After a bit of sweeping and re-arranging of the tables, the tavern was ready for the “Vierteles-Schlotzer”, the area’s drinkers, who would stay until midnight. And Stäffele would then open at 4am as an early bar for all the night owls, shift workers, policemen and all the “kerb swallows” whose night wasn’t over yet or was only just beginning! Erika Wilhelmer was always communicative and persistent and had the best contacts to Stuttgart’s captains of industry, politicians and other dignitaries. With this, she succeeded in attracting many visitors from near and far at the tavern “Stuttgarter Stäffele”!

In the 1980s, she acquired the neighbouring building on Augustenstraße 31 and opened up a bar on the ground floor set up in the style of an old chemist’s. Both men and women could enjoy a freshly poured beer or a glass of wine with a view of hundred year old medicine drawers and pharmaceutical accessories from the bar. The symbol of medics, the Aesculapian snake, was hung on the entrance door wrapped around a tulip beer glass, and Erika Wilhelmer wanted to call the bar “Apotheke” (“pharmacy” in German), but it wasn’t allowed at the time!

She even printed out “prescription slips” and “sick notes” to help her guests convalesce after enjoying a little too much alcohol. She even had to go to court, where she tried to convince the judge of her business idea and her choice of name! After some entertaining negotiations and judicial intervention to boot with a double-digit fine, Erika Wilhelmer changed the bar’s name! “Apotheke” became “Ampulle”!

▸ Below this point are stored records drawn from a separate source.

(** [to_reference_partial] on three images: a bare one, one without artist
    and production site, one without conservation site. *)
Lemma to_reference_partial_witness :
  to_reference (bare "a.png") = Raise TypeError
  /\ to_reference (mkImage "a.png" (Some "T") None (Some "1919") (Some "Oil")
                     (Some "MoMA") None (Some "1x1cm")) = Raise TypeError
  /\ exists s, to_reference (mkImage "a.png" (Some "T") (Some "Monet") (Some "1919")
                     (Some "Oil") None (Some "Paris") (Some "1x1cm")) = OK (s +:+ "None").
Proof.
  split; [|split].
  - apply (proj1 (to_reference_partial (bare "a.png"))). left. reflexivity.
  - apply (proj1 (proj2 (to_reference_partial
             (mkImage "a.png" (Some "T") None (Some "1919") (Some "Oil")
                (Some "MoMA") None (Some "1x1cm"))))); reflexivity.
  - apply (proj2 (proj2 (proj2 (to_reference_partial
             (mkImage "a.png" (Some "T") (Some "Monet") (Some "1919")
                (Some "Oil") None (Some "Paris") (Some "1x1cm")))))
             "T" "Monet" "1919" "Oil" "Paris" "1x1cm"); reflexivity.
Defined.

(** ** Reconciliation: the loop of [__check_files] *)

Lemma image_in_bare (f : string) (coll : list CollectionImage) :
  image_in (bare f) coll = true <-> f ∈ filenames coll.
Proof.
  unfold image_in, image_eq, filenames.
  induction coll as [|e coll IH]; simpl.
  - rewrite elem_of_nil. split; [discriminate | tauto].
  - rewrite orb_true_iff, String.eqb_eq, IH, elem_of_cons.
    split; (intros [H|H]; [left; now symmetry | now right]).
Qed.

Lemma image_in_bare_false (f : string) (coll : list CollectionImage) :
  image_in (bare f) coll = false <-> f ∉ filenames coll.
Proof.
  rewrite <- image_in_bare. destruct (image_in (bare f) coll); split;
    congruence || tauto.
Qed.

Lemma check_file_known (coll : list CollectionImage) (f : string) :
  is_authorized f = false \/ f ∈ filenames coll -> check_file coll f = coll.
Proof.
  unfold check_file. intros [H|H].
  - now rewrite H.
  - apply image_in_bare in H. rewrite H. now destruct (is_authorized f).
Qed.

Lemma check_file_new (coll : list CollectionImage) (f : string) :
  is_authorized f = true -> f ∉ filenames coll ->
  check_file coll f = coll ++ [bare f].
Proof.
  unfold check_file. intros Ha H. apply image_in_bare_false in H.
  now rewrite Ha, H.
Qed.

Lemma check_file_cases (coll : list CollectionImage) (f : string) :
  (is_authorized f = true /\ f ∉ filenames coll)
  \/ (is_authorized f = false \/ f ∈ filenames coll).
Proof.
  destruct (is_authorized f); [|now right; left].
  destruct (decide (f ∈ filenames coll)); [right; now right | now left].
Qed.

Lemma filenames_app (l k : list CollectionImage) :
  filenames (l ++ k) = filenames l ++ filenames k.
Proof. apply fmap_app. Qed.

Lemma filenames_bare (news : list string) : filenames (bare <$> news) = news.
Proof.
  unfold filenames. induction news as [|f news IH]; [reflexivity|].
  cbn. now rewrite IH.
Qed.

(* What one run of the loop appends. *)
Lemma check_files_loop_discovers (listing : list string) (coll : list CollectionImage) :
  exists news : list string,
    check_files_loop listing coll = coll ++ (bare <$> news)
    /\ NoDup news
    /\ (forall f, f ∈ news <->
                  f ∈ listing /\ is_authorized f = true /\ f ∉ filenames coll)
    /\ sublist news listing.
Proof.
  revert coll. induction listing as [|f rest IH]; intros coll.
  - exists []. cbn. rewrite app_nil_r. split; [reflexivity|].
    split; [constructor|]. split; [|constructor].
    intros g. split.
    + now intros H%elem_of_nil.
    + now intros [H%elem_of_nil _].
  - cbn [check_files_loop fold_left]. fold (check_files_loop rest (check_file coll f)).
    destruct (check_file_cases coll f) as [[Ha Hnew]|Hknown].
    + rewrite (check_file_new _ _ Ha Hnew).
      destruct (IH (coll ++ [bare f])) as (news & Heq & Hnd & Hmem & Hsub).
      assert (Hf : f ∈ filenames (coll ++ [bare f])).
      { rewrite filenames_app, elem_of_app. right. apply list_elem_of_singleton.
        reflexivity. }
      exists (f :: news). split; [|split; [|split]].
      * rewrite Heq, <- app_assoc. reflexivity.
      * apply NoDup_cons. split; [|exact Hnd].
        intros Hin. now apply Hmem in Hin as (_ & _ & Hnot).
      * intros g. rewrite !elem_of_cons, Hmem, filenames_app, elem_of_app. split.
        -- intros [->|(Hin & Hauth & Hnot)]; [now auto|].
           split; [now right|]. split; [exact Hauth|]. intros Hg. apply Hnot. now left.
        -- intros ([->|Hin] & Hauth & Hnot); [now left|].
           destruct (decide (g = f)) as [->|Hne]; [now left|right].
           split; [exact Hin|]. split; [exact Hauth|].
           intros [Hg|Hg]; [contradiction|].
           apply list_elem_of_singleton in Hg. contradiction.
      * now constructor.
    + rewrite (check_file_known _ _ Hknown).
      destruct (IH coll) as (news & Heq & Hnd & Hmem & Hsub).
      exists news. split; [exact Heq|]. split; [exact Hnd|]. split; [|now constructor].
      intros g. rewrite Hmem, elem_of_cons. split.
      * intros (Hin & Hauth & Hnot). auto.
      * intros ([->|Hin] & Hauth & Hnot); [|now auto].
        destruct Hknown as [Hk|Hk]; [congruence | contradiction].
Qed.

Lemma check_files_loop_filenames (listing : list string) (coll : list CollectionImage)
    (f : string) :
  f ∈ filenames (check_files_loop listing coll) <->
  f ∈ filenames coll \/ (f ∈ listing /\ is_authorized f = true).
Proof.
  destruct (check_files_loop_discovers listing coll) as (news & -> & _ & Hmem & _).
  rewrite filenames_app, filenames_bare, elem_of_app, Hmem. split.
  - intros [H|(H1 & H2 & _)]; [now left | now right].
  - intros [H|[H1 H2]]; [now left|].
    destruct (decide (f ∈ filenames coll)); [now left | now right].
Qed.

(* A collection that already knows every authorized name of the listing is
   left as it is. *)
Lemma check_files_loop_fixed (listing : list string) (coll : list CollectionImage) :
  (forall f, f ∈ listing -> is_authorized f = true -> f ∈ filenames coll) ->
  check_files_loop listing coll = coll.
Proof.
  induction listing as [|f rest IH]; intros H; [reflexivity|].
  cbn [check_files_loop fold_left]. fold (check_files_loop rest (check_file coll f)).
  rewrite check_file_known.
  - apply IH. intros g Hg. apply H, elem_of_cons. now right.
  - destruct (is_authorized f) eqn:Ha; [right | now left].
    apply H; [apply elem_of_cons; now left | exact Ha].
Qed.

(* The loop keeps the filenames distinct when they are and the listing has
   them. *)
Lemma check_files_loop_NoDup (listing : list string) (coll : list CollectionImage) :
  NoDup (filenames coll) -> NoDup (filenames (check_files_loop listing coll)).
Proof.
  intros Hnd.
  destruct (check_files_loop_discovers listing coll) as (news & -> & Hnews & Hmem & _).
  rewrite filenames_app, filenames_bare. apply NoDup_app. repeat split; try assumption.
  intros f Hf Hin. now apply Hmem in Hin as (_ & _ & Hnot).
Qed.
Lemma null_members_are_skipped_witness :
  json.Unmarshal decode_Config nullRegionJSON zeroConfig
  = json.Unmarshal decode_Config exampleJSON zeroConfig
  ∧ alike (run errorText (configFile nullRegionJSON)) (run errorText (configFile exampleJSON)).
Proof.
  apply (null_members_are_skipped errorText (configFile nullRegionJSON)
           (configFile exampleJSON) nullRegionJSON exampleJSON
           (json.JObject
              ([ ("project", json.JString "my-app"); ("environment", json.JString "dev");
                 ("region", json.JString "us-west-2") ]
               ++ [ ("region", json.JNull) ]
               ++ [ ("storage", json.JObject exampleStorage) ]))
           (json.JObject
              ([ ("project", json.JString "my-app"); ("environment", json.JString "dev");
                 ("region", json.JString "us-west-2") ]
               ++ [] ++ [ ("storage", json.JObject exampleStorage) ]))).
  - reflexivity.
  - reflexivity.
  - vm_compute. reflexivity.
  - vm_compute. reflexivity.
  - apply edited_top. exists "region". now split.
Defined.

Decades later, under the leadership of her son Michael Wilhelmer, the wine tavern “Stuttgarter Stäffele” is now a medium-sized hospitality company with around 140 employees. Now, in each of its four restaurants “Stuttgarter Stäffele”, “Ampulle”, “The Dry Gin & Beef Club”, Amici and Stuttgarter Schlachthof with the pig museum, customers are indulged to the utmost degree every single day! At the Cannstatter Wasen, the world’s second largest gastronomical event, the company is represented by “Wilhelmer’s Schwabenwelt”, a two-storey tent with 6000 seats.

With plenty of Tyrolean waste wood and elaborate furnishings, they have created an extraordinary space for exuberant celebrations!

With Wilhemer Catering, we have a presence at the city’s biggest public events - the Stuttgarter Weindorf, the Christmas Market and the Sommerfest as well as sporting events.

In 2014, we started to think about how we could give Ampulle a new “drive” with its chemist’s set-up. It occurred to us, that some of our guests were eating less meat, while others were looking for particularly high-quality meats. Sustainably reared dry aged beef with regional origin was a hot topic of the day. Inevitably, we got from dry aged beef to dry gin, and so, our concept was born: “The Dry Gin & Beef Club”! We bring the biggest selection of gins with the best steaks on offer in what is probably Stuttgart’s smallest steak restaurant!

Then came the details. Tenderloin, rib-eye, single or double rump steak, T-bone, porterhouse and the mighty Tomahawk steak from the 800ºC grill! With every cut, we tried to get the best quality from our suppliers! It was important to us to find responsible and sustainable animal rearing in a free-range environment. Mass-produced meats were therefore out of the question for us! We successfully introduced the spare ribs day on Wednesdays! Tender ribs, marinated for 24 hours, carefully cooked in the oven then grilled for a short time before being covered with our BBQ cranberry sauce and served with coleslaw and toasted bread. Simply finger licking good!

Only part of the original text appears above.